### Data to examine

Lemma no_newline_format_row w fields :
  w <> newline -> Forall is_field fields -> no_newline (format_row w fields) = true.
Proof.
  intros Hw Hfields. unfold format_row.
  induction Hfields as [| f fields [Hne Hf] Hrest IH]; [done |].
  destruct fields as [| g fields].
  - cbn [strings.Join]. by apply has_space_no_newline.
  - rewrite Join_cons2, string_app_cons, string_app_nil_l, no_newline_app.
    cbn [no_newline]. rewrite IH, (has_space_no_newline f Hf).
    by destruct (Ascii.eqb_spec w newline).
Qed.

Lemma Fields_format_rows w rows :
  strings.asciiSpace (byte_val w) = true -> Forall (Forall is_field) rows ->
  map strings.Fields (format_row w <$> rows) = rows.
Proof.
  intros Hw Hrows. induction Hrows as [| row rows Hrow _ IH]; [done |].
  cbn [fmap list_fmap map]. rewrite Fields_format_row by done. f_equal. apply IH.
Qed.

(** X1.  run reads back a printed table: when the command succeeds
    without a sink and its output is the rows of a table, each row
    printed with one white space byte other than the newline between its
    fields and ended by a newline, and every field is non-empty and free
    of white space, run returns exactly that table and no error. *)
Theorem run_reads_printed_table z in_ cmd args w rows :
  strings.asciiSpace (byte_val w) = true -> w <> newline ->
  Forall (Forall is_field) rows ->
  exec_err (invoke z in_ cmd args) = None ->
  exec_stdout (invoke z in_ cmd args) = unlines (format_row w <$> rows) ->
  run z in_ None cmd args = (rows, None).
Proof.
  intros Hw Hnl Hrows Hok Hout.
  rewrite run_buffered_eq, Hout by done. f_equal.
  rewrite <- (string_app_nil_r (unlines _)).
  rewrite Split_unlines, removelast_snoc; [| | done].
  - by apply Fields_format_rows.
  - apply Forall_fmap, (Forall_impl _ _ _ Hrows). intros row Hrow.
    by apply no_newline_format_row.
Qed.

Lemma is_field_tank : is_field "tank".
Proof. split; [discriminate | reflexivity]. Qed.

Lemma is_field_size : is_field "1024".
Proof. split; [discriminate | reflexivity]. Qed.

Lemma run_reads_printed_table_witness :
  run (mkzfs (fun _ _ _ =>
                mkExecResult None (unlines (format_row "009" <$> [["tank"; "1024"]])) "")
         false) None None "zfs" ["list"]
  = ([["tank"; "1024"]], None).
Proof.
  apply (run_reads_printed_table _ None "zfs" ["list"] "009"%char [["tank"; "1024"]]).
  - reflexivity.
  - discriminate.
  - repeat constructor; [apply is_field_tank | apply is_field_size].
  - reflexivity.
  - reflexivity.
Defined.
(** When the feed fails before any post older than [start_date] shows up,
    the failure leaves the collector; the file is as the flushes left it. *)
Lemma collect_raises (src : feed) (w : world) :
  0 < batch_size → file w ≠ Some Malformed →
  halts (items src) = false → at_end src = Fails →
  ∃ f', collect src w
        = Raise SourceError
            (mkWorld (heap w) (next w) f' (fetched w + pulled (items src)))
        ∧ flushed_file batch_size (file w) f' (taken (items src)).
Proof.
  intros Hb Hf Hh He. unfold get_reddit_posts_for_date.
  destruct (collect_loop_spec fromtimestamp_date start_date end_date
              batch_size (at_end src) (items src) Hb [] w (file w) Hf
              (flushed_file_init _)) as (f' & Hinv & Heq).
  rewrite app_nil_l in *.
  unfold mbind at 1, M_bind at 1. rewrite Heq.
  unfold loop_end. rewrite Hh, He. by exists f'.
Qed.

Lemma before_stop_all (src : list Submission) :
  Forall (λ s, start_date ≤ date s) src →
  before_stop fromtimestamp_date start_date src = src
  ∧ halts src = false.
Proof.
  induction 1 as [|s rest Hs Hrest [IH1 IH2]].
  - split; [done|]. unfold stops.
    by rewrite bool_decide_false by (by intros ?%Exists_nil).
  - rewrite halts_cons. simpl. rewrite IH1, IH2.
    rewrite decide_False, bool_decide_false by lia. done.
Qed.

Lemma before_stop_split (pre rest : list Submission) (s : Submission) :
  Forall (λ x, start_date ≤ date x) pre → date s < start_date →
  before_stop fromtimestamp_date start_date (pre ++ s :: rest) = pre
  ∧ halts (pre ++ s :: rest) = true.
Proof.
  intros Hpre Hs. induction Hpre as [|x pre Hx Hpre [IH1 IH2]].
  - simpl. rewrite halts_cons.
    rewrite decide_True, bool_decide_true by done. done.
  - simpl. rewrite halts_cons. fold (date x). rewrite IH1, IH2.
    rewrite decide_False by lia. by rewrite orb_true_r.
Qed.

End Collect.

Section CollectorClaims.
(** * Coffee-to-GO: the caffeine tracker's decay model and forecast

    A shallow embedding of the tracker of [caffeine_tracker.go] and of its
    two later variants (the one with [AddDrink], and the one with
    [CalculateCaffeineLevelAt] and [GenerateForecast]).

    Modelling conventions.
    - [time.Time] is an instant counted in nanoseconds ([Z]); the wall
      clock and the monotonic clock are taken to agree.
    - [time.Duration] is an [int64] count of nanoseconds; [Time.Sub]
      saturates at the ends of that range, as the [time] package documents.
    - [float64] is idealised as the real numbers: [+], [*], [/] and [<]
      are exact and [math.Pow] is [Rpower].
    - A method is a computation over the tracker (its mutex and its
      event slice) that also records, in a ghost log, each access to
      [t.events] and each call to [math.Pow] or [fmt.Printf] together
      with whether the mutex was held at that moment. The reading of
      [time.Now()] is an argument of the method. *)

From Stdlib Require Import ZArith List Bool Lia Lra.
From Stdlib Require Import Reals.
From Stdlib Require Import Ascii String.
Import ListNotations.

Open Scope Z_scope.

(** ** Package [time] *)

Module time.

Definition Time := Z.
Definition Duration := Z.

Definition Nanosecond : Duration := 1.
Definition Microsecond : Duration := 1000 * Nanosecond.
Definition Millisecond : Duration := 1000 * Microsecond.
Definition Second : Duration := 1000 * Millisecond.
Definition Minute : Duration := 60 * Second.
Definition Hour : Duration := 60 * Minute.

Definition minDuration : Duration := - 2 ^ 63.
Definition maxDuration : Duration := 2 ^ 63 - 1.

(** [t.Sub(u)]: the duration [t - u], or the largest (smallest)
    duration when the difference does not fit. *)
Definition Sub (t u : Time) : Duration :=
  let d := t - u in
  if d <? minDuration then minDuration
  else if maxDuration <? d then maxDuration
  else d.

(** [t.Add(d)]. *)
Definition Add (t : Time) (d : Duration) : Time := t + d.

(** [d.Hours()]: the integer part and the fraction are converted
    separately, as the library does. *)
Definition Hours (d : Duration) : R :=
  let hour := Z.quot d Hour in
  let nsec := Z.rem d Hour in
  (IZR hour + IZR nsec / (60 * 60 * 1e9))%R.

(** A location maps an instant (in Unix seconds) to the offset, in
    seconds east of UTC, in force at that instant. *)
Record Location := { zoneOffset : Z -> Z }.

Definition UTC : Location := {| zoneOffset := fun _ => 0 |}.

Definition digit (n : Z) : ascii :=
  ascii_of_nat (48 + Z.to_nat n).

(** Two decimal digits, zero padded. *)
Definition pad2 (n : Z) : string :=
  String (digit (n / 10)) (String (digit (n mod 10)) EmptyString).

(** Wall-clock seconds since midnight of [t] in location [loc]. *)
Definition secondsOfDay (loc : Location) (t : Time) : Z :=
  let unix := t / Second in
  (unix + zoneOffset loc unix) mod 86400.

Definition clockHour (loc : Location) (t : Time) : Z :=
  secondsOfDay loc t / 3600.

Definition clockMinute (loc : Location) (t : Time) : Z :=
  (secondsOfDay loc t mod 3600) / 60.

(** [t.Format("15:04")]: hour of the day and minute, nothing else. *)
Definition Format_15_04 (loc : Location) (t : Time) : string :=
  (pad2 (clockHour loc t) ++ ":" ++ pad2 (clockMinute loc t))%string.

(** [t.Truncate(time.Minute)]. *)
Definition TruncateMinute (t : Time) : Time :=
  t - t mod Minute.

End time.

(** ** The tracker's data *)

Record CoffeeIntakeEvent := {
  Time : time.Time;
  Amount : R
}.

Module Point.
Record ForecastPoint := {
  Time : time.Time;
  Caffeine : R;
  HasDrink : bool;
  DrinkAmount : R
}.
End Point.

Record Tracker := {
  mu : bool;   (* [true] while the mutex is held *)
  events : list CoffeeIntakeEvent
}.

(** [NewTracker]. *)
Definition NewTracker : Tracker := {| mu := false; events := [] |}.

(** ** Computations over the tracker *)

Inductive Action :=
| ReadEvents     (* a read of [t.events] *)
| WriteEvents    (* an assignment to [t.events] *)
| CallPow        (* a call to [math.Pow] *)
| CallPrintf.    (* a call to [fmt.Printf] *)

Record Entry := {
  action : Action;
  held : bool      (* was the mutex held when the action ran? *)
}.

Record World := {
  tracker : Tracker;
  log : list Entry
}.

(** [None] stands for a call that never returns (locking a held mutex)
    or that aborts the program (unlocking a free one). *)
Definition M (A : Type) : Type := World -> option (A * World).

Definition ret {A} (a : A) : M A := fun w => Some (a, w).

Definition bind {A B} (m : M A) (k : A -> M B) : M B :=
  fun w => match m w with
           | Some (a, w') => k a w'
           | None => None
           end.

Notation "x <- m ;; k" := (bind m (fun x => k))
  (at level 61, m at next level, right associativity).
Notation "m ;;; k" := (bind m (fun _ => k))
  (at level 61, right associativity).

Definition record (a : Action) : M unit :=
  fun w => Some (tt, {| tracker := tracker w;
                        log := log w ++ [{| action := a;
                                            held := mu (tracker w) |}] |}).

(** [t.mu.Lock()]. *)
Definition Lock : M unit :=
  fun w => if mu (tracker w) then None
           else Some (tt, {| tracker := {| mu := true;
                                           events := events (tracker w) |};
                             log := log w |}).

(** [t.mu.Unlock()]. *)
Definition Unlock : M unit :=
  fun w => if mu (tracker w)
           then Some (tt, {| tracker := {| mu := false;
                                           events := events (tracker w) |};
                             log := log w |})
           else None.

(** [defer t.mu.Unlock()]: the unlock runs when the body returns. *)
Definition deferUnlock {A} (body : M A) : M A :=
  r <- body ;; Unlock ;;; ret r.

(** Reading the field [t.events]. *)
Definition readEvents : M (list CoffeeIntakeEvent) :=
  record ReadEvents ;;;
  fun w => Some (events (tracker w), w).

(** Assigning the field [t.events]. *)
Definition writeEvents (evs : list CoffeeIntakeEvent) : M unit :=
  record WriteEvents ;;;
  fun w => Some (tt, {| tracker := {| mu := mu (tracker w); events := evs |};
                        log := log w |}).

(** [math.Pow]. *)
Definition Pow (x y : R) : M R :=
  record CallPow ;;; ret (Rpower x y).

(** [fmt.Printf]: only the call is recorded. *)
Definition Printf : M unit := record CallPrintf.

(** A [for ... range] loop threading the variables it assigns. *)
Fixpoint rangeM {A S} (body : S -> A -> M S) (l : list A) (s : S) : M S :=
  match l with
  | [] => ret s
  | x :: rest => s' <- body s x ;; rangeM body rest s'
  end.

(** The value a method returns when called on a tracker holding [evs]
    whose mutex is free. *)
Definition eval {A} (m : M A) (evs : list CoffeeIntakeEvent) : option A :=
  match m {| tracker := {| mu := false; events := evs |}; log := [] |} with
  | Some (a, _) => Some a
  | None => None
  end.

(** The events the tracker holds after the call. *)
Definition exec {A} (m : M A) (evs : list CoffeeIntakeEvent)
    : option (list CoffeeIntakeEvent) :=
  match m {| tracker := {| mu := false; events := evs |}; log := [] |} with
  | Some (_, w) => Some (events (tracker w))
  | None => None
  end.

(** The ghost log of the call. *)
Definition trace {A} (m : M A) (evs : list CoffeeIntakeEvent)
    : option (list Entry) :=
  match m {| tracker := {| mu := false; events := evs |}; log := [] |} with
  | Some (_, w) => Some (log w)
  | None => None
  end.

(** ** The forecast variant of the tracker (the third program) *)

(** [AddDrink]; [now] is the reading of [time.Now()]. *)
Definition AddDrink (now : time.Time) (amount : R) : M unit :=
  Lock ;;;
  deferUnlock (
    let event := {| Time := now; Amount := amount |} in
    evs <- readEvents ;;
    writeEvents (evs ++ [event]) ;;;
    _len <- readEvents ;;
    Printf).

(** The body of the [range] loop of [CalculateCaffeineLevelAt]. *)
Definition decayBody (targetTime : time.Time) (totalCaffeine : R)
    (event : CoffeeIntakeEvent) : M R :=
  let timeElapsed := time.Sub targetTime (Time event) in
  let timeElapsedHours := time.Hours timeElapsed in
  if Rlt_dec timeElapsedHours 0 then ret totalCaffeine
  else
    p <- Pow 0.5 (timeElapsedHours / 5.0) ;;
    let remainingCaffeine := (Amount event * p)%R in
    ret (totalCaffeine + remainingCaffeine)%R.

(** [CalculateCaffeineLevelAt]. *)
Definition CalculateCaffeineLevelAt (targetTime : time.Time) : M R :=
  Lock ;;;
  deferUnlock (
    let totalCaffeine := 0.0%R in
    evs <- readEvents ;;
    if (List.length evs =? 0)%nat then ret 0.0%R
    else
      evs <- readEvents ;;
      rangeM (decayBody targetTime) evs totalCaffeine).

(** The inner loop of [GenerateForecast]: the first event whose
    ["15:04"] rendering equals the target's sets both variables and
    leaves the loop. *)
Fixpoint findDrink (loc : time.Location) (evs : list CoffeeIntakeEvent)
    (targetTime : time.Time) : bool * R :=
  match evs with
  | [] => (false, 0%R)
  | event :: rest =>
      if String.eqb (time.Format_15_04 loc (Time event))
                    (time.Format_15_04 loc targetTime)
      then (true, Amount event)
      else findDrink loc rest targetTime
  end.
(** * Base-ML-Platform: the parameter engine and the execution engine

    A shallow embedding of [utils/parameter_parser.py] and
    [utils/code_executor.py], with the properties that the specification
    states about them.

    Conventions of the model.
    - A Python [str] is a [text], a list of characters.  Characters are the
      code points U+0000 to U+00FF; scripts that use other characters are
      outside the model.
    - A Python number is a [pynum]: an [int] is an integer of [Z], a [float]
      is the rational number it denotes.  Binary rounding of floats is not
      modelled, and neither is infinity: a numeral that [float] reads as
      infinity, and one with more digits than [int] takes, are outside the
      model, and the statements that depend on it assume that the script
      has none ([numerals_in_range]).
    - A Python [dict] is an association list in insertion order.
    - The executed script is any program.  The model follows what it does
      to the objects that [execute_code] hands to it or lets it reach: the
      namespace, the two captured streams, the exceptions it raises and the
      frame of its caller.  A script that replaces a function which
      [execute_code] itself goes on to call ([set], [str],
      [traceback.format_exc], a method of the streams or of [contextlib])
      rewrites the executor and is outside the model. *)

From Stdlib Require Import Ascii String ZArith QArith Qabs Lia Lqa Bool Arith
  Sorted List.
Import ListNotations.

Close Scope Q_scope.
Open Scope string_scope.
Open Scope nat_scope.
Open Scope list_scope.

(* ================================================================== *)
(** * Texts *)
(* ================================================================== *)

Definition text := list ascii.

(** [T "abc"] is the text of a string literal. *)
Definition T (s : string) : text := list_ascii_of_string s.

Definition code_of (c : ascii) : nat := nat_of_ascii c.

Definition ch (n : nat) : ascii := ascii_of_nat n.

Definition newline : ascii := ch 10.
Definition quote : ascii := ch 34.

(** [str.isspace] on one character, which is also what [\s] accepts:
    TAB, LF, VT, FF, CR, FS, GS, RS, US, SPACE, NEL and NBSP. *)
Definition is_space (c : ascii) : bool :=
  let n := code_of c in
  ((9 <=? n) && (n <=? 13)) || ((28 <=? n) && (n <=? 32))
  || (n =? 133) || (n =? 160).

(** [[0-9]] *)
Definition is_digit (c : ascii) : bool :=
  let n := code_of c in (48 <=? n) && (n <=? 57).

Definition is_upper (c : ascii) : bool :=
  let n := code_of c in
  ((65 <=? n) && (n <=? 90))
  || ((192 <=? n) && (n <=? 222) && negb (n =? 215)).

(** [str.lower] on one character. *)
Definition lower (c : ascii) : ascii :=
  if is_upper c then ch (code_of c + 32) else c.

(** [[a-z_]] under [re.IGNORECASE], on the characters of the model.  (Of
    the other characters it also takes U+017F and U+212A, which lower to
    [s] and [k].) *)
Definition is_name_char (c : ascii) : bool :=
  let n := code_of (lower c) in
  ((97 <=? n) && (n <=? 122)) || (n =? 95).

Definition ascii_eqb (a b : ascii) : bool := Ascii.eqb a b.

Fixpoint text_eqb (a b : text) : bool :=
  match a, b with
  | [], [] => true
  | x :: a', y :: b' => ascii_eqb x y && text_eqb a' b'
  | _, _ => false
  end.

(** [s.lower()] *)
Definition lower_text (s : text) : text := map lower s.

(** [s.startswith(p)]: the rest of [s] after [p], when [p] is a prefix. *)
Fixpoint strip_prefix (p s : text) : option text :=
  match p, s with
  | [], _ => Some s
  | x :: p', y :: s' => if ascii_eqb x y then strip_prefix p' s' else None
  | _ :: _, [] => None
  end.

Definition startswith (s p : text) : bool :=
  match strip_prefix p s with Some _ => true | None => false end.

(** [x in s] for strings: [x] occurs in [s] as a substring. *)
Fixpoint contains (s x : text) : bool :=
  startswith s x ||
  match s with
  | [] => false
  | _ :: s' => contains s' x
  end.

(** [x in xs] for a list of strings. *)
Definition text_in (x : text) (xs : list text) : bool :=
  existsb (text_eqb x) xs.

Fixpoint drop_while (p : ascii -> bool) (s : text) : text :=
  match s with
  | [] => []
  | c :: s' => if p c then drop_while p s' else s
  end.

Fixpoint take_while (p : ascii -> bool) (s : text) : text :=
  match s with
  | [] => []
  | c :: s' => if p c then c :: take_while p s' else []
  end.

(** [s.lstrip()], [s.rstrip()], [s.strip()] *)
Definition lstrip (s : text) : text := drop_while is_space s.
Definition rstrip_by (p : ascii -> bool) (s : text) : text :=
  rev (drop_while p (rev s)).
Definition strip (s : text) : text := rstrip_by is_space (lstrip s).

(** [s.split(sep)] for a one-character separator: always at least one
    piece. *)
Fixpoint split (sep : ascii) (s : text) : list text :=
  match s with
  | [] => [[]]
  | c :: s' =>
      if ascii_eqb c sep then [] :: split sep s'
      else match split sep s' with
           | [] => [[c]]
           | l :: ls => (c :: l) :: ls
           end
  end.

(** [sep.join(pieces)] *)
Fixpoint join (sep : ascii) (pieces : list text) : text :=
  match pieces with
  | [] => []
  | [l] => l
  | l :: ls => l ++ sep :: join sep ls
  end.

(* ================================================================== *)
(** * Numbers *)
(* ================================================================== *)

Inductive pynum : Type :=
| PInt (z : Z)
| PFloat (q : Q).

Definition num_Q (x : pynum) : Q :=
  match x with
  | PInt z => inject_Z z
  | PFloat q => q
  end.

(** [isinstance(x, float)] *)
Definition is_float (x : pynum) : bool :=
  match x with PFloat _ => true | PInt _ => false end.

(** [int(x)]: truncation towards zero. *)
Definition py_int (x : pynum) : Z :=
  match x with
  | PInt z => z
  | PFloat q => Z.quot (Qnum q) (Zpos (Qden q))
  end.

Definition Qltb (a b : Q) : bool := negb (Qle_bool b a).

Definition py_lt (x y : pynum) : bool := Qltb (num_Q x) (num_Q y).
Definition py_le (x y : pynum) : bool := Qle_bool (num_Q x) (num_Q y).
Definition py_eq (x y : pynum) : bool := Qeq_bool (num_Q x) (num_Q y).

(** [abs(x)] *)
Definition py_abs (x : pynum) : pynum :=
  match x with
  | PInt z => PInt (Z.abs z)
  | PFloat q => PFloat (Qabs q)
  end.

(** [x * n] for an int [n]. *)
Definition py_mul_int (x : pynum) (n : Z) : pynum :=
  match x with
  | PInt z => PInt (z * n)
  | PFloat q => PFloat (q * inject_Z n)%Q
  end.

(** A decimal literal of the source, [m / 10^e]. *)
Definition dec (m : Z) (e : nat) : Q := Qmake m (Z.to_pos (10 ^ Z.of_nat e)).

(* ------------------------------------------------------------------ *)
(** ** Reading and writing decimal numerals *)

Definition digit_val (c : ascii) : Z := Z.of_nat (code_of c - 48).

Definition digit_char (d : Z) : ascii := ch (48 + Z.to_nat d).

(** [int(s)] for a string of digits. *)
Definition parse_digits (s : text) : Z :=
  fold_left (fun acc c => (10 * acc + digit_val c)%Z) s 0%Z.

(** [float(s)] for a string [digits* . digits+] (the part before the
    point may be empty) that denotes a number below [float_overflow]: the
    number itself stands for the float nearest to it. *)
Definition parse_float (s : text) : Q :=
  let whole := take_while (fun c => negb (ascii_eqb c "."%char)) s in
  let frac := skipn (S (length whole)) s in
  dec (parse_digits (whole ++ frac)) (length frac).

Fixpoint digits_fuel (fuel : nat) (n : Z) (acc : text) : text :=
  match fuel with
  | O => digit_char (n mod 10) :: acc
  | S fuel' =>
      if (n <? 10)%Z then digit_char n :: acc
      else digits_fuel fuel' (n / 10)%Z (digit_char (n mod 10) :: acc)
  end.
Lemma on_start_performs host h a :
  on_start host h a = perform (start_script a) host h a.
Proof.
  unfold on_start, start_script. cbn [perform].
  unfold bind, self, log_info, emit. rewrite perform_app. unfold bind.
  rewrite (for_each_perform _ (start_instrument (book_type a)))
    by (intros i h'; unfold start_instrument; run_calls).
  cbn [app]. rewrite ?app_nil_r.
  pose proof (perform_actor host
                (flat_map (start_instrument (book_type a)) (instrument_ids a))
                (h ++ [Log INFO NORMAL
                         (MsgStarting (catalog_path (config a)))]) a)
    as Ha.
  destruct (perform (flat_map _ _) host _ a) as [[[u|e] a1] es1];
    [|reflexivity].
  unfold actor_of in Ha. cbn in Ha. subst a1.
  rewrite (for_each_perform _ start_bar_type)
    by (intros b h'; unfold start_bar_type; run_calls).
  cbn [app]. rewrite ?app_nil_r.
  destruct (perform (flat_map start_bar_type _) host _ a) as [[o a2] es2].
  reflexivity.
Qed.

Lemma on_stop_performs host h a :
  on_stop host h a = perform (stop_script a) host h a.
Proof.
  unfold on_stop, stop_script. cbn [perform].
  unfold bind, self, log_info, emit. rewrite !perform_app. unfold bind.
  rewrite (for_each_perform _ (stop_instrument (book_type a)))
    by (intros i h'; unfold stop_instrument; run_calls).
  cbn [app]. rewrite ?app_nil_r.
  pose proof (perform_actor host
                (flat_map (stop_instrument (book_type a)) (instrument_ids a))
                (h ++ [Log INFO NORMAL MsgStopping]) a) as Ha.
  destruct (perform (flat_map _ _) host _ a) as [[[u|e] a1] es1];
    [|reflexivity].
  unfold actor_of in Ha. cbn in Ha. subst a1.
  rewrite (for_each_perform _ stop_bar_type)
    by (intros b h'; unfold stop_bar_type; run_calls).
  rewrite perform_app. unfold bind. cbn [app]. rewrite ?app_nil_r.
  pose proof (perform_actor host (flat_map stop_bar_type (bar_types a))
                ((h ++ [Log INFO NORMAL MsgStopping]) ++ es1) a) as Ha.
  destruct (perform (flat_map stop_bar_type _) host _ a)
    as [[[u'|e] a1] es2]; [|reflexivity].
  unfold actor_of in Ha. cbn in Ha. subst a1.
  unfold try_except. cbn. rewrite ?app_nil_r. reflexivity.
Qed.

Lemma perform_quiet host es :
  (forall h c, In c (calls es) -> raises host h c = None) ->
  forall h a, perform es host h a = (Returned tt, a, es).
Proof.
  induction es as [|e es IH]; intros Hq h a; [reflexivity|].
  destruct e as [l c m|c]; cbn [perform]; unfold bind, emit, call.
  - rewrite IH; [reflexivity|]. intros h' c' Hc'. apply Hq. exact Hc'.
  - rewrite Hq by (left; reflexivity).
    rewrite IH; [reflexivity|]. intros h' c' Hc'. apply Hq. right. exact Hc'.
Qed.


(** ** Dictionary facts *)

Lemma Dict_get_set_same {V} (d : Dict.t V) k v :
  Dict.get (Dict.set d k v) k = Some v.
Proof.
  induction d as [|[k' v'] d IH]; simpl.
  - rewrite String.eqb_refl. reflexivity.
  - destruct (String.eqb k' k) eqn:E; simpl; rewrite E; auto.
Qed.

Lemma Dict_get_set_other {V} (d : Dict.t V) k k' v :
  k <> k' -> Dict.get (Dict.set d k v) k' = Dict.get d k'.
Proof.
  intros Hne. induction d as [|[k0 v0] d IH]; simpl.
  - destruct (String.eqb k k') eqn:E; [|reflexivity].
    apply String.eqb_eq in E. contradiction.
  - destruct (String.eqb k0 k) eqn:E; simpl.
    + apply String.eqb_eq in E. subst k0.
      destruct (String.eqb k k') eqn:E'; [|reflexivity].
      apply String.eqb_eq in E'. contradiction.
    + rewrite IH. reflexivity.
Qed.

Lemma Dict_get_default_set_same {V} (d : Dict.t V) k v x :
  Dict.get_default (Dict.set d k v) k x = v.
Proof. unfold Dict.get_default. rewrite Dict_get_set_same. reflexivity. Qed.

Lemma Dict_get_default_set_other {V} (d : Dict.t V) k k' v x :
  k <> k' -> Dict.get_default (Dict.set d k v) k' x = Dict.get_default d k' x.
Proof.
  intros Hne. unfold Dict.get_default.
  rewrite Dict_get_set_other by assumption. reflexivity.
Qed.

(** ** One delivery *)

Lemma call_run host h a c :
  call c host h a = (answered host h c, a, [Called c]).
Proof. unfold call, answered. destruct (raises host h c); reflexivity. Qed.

### Activity
In the entries above, how many lines contain the string "Entry"? Say only the number.

### Written solution
3